# What you are asked to do:
Your output should be the lines of the entries below, exactly, from the first one through the line that holds "- destruct (key_verifies".

# Data records:
[Start of Attachment]

(** A sequence of calls, by any threads: each holds the lock. *)
Fixpoint run_calls (nMaxCacheSize : Z) (cache : list sigdata) (calls : list sig_call) : list bool * list sigdata :=
  match calls with
  | [] => ([], cache)
  | c :: calls =>
      let (r, cache) := call_cached nMaxCacheSize cache c in
      let (rs, cache) := run_calls nMaxCacheSize cache calls in
      (r :: rs, cache)
  end.

Lemma call_ok n cache c : 0 <= n -> cache_ok n cache ->
  let r := call_cached n cache c in
  fst r = call_nocache c /\ cache_ok n (snd r)
  /\ (forall k, call_query c = Some k -> fst r = true -> 0 < n -> cache_Get (snd r) k = true).
Proof.
  intros Hn Hc; unfold call_cached, call_nocache, call_query, CheckSig, CheckSig_nocache; cbv zeta.
  destruct (sig_query _ _ _ _ _ _) as [k|] eqn:Eq; [|split; [reflexivity | split; [exact Hc | discriminate]]].
  apply sig_query_ok in Eq; destruct (cache_Get cache k) eqn:Eg; cbn [fst snd].
  - pose proof Eg as Eg'; apply existsb_exists in Eg' as (x & Hx & Ex); apply sigdata_eq_eq in Ex; subst x.
    pose proof (proj1 (Forall_forall _ _) (co_verified _ _ Hc) k Hx) as Hk; cbv beta in Hk; rewrite Hk.
    split; [reflexivity | split; [exact Hc | intros ? [= <-]; auto]].
  - destruct (key_verifies k) eqn:Ek; cbn [negb fst snd]; [|split; [reflexivity | split; [exact Hc | discriminate]]].
    destruct (cache_Set_ok (c_rand c) n cache k Ek Eq Hn Hc) as [H1 H2].
    split; [reflexivity | split; [exact H1|]]; intros ? [= <-] _ Hp; apply existsb_exists; exists k.
    split; [auto | now apply sigdata_eq_eq].
Qed.

Lemma calls_ok n calls : 0 <= n -> forall cache, cache_ok n cache ->
  fst (run_calls n cache calls) = map call_nocache calls /\ cache_ok n (snd (run_calls n cache calls)).
Proof.
  intros Hn; induction calls as [|c calls IH]; intros cache Hc; cbn [run_calls]; [now split|].
  destruct (call_ok n cache c Hn Hc) as (E & Hc' & _).
  destruct (call_cached n cache c) as [r cache']; cbn [fst snd] in *; specialize (IH cache' Hc').
  destruct (run_calls n cache' calls) as [rs cache'']; cbn [fst snd map] in *; destruct IH as [-> ?]; now subst r.
Qed.

(** C21: The signature cache is transparent: whatever calls of [CheckSig] are
    made, in whatever order and with whatever random evictions, starting from
    the empty cache, every answer is the one the verification without a cache
    gives.  After them the cache is a set, in the strict order of [std::set],
    of verified signatures, at most one more than its limit; and when a next
    call accepts a signature, the cache, if it has room at all, answers for
    it from then on. *)
Theorem signature_cache_transparent (nMaxCacheSize : Z) (calls : list sig_call) :
  0 <= nMaxCacheSize ->
  let cache := snd (run_calls nMaxCacheSize [] calls) in
  fst (run_calls nMaxCacheSize [] calls) = map call_nocache calls
  /\ Forall (fun k => key_verifies k = true) cache
  /\ StronglySorted (fun a b => sigdata_lt a b = true) cache
  /\ zlen cache <= nMaxCacheSize + 1
  /\ (forall c k, call_query c = Some k -> call_nocache c = true -> 0 < nMaxCacheSize ->
        cache_Get (snd (call_cached nMaxCacheSize cache c)) k = true).
Proof.
  intros Hn cache; assert (H0 : cache_ok nMaxCacheSize []).
  { split; [constructor | constructor | constructor | change (zlen (@nil sigdata)) with 0; lia]. }
  destruct (calls_ok nMaxCacheSize calls Hn [] H0) as [E Hc]; fold cache in Hc.
  split; [exact E|]; split; [apply Hc|]; split; [apply Hc|]; split; [apply Hc|].
  intros c k Hq Ha Hp; destruct (call_ok nMaxCacheSize cache c Hn Hc) as (Er & _ & Hk); apply Hk; congruence.
Qed.

End Cache.

Lemma signature_cache_transparent_witness :
  let c := SigCall [7; 1] (repeat 2 33) [0x51] sample_tx 0 0 (fun _ => null_hash) in
  fst (run_calls (H := toy_hash) (EC := toy_ec) 1 [] [c; c]) = map (call_nocache (H := toy_hash) (EC := toy_ec)) [c; c].
Proof.
  intros c; exact (proj1 (signature_cache_transparent (H := toy_hash) (EC := toy_ec) 1 [c; c] ltac:(lia))).
Defined.

(** ** What a signature commits to *)

Lemma map_upd {A B} (f : A -> B) (l : list A) n v d :
  (n < length l)%nat -> f v = f (nth n l d) -> map f (upd l n v) = map f l.
Proof.
  intros Hn Hf; apply (nth_ext _ _ (f d) (f d)); rewrite !length_map, length_upd by assumption; [reflexivity|].
  intros i Hi; rewrite !map_nth, nth_upd by assumption; destruct (Nat.eqb_spec i n) as [-> | _]; auto.
Qed.

Lemma Forall_upd {A} (P : A -> Prop) (l : list A) n v : (n < length l)%nat -> Forall P l -> P v -> Forall P (upd l n v).
Proof.
  intros Hn Hl Hv; rewrite Forall_forall; intros x Hx; apply (In_nth _ _ v) in Hx as (i & Hi & <-).
  rewrite length_upd in Hi by assumption; rewrite nth_upd by assumption.
  destruct (Nat.eqb_spec i n); [assumption|]; rewrite Forall_forall in Hl; now apply Hl, nth_In.
Qed.

(** [FindAndDelete] only removes bytes. *)
Lemma erase_loop_sub fuel b n pc : let pc' := snd (erase_loop fuel b n pc) in
  (length pc' <= length pc)%nat /\ incl pc' pc.
Proof.
  revert n pc; induction fuel as [|fuel IH]; intros n pc; cbn [erase_loop snd]; [split; [lia | apply incl_refl]|].
  destruct (starts_with b pc); [|split; [cbn; lia | apply incl_refl]].
  destruct (IH (n + 1) (skipn (length b) pc)) as [Hl Hi]; split; [rewrite length_skipn in Hl; lia|].
  eapply incl_tran; [exact Hi|]; intros x Hx; rewrite <- (firstn_skipn (length b) pc); apply in_or_app; now right.
Qed.

Lemma delete_loop_sub fuel b n pc : let pc' := snd (delete_loop fuel b n pc) in
  (length pc' <= length pc)%nat /\ incl pc' pc.
Proof.
  revert n pc; induction fuel as [|fuel IH]; intros n pc; cbn [delete_loop].
  { pose proof (erase_loop_sub (length pc) b n pc) as He; destruct (erase_loop (length pc) b n pc); exact He. }
  pose proof (erase_loop_sub (length pc) b n pc) as He; destruct (erase_loop (length pc) b n pc) as [n1 pc1].
  cbn [snd] in He; destruct (GetOp pc1) as [[[op v] next]|] eqn:Eg; [|exact He].
  specialize (IH n1 next); destruct (delete_loop fuel b n1 next) as [n2 tail]; cbn [snd] in *.
  destruct (GetOp_suffix _ _ _ _ Eg) as (used & Hpc & _); destruct He as [Hl1 Hi1], IH as [Hl2 Hi2]; rewrite Hpc in *.
  replace (length (used ++ next) - length next)%nat with (length used) by (rewrite length_app; lia).
  rewrite firstn_app, Nat.sub_diag, firstn_all, firstn_O, app_nil_r; split.
  - rewrite !length_app in *; lia.
  - apply incl_app; intros x Hx; apply Hi1, in_or_app; auto.
Qed.

Lemma FindAndDelete_short script b : short_bytes script -> short_bytes (snd (FindAndDelete script b)).
Proof.
  intros [Hb Hl]; assert (Hsub : (length (snd (FindAndDelete script b)) <= length script)%nat
    /\ incl (snd (FindAndDelete script b)) script).
  { unfold FindAndDelete; destruct b; [split; [cbn; lia | apply incl_refl] | apply delete_loop_sub]. }
  destruct Hsub as [Hs Hi]; split; [|unfold size_of in *; lia].
  unfold words in *; rewrite Forall_forall in *; auto.
Qed.

(** Two valid objects whose encodings agree are equal, whatever follows. *)
Lemma codec_inj {A} (c : codec A) fresh valid (Hc : codec_ok c fresh valid) old a b x y :
  fresh old -> valid a -> valid b -> words 8 x -> words 8 y -> size_of (enc c a ++ x) < 2 ^ 31 ->
  enc c a ++ x = enc c b ++ y -> a = b /\ x = y.
Proof.
  intros Hf Ha Hb Hx Hy Hs E; set (s := DataStream (enc c a ++ x) 0).
  assert (Hok : ds_ok s).
  { split; [cbn [nReadPos vch s]; pose proof (size_of_nonneg (enc c a ++ x)); lia|]; split; [exact Hs|].
    apply words_app; [now apply (codec_bytes (codec_ok := Hc)) | exact Hx]. }
  destruct (codec_roundtrip (codec_ok := Hc) old a Hf Ha s x Hok eq_refl) as (s1 & E1 & _ & R1).
  destruct (codec_roundtrip (codec_ok := Hc) old b Hf Hb s y Hok E) as (s2 & E2 & _ & R2).
  assert (Heq : Some (a, s1) = Some (b, s2)) by congruence.
  assert (a = b /\ s1 = s2) as [-> <-] by (split; congruence); split; [reflexivity | congruence].
Qed.

Definition signed_input (i : CTxIn) : COutPoint * Z := (prevout i, nSequence i).

(** Everything in a transaction but the scripts of its inputs. *)
Definition signed_part (t : CTransaction) :=
  (tx_nVersion t, tx_nTime t, map signed_input (vin t), vout t, (nLockTime t, strTxComment t, nProdTypeID t)).

Lemma sign_inputs_part code nIn ins : (nIn < length ins)%nat ->
  map signed_input (sign_inputs code nIn ins) = map signed_input ins
  /\ length (sign_inputs code nIn ins) = length ins.
Proof.
  intros Hn; unfold sign_inputs; rewrite length_upd, length_map by (rewrite length_map; exact Hn).
  split; [|reflexivity]; rewrite (map_upd _ _ _ _ CTxIn_null) by (rewrite ?length_map; auto).
  rewrite map_map; apply map_ext; reflexivity.
Qed.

[End of Attachment]

# Answer to this problem:
(** A sequence of calls, by any threads: each holds the lock. *)
Fixpoint run_calls (nMaxCacheSize : Z) (cache : list sigdata) (calls : list sig_call) : list bool * list sigdata :=
  match calls with
  | [] => ([], cache)
  | c :: calls =>
      let (r, cache) := call_cached nMaxCacheSize cache c in
      let (rs, cache) := run_calls nMaxCacheSize cache calls in
      (r :: rs, cache)
  end.

Lemma call_ok n cache c : 0 <= n -> cache_ok n cache ->
  let r := call_cached n cache c in
  fst r = call_nocache c /\ cache_ok n (snd r)
  /\ (forall k, call_query c = Some k -> fst r = true -> 0 < n -> cache_Get (snd r) k = true).
Proof.
  intros Hn Hc; unfold call_cached, call_nocache, call_query, CheckSig, CheckSig_nocache; cbv zeta.
  destruct (sig_query _ _ _ _ _ _) as [k|] eqn:Eq; [|split; [reflexivity | split; [exact Hc | discriminate]]].
  apply sig_query_ok in Eq; destruct (cache_Get cache k) eqn:Eg; cbn [fst snd].
  - pose proof Eg as Eg'; apply existsb_exists in Eg' as (x & Hx & Ex); apply sigdata_eq_eq in Ex; subst x.
    pose proof (proj1 (Forall_forall _ _) (co_verified _ _ Hc) k Hx) as Hk; cbv beta in Hk; rewrite Hk.
    split; [reflexivity | split; [exact Hc | intros ? [= <-]; auto]].
  - destruct (key_verifies k) eqn:Ek; cbn [negb fst snd]; [|split; [reflexivity | split; [exact Hc | discriminate]]].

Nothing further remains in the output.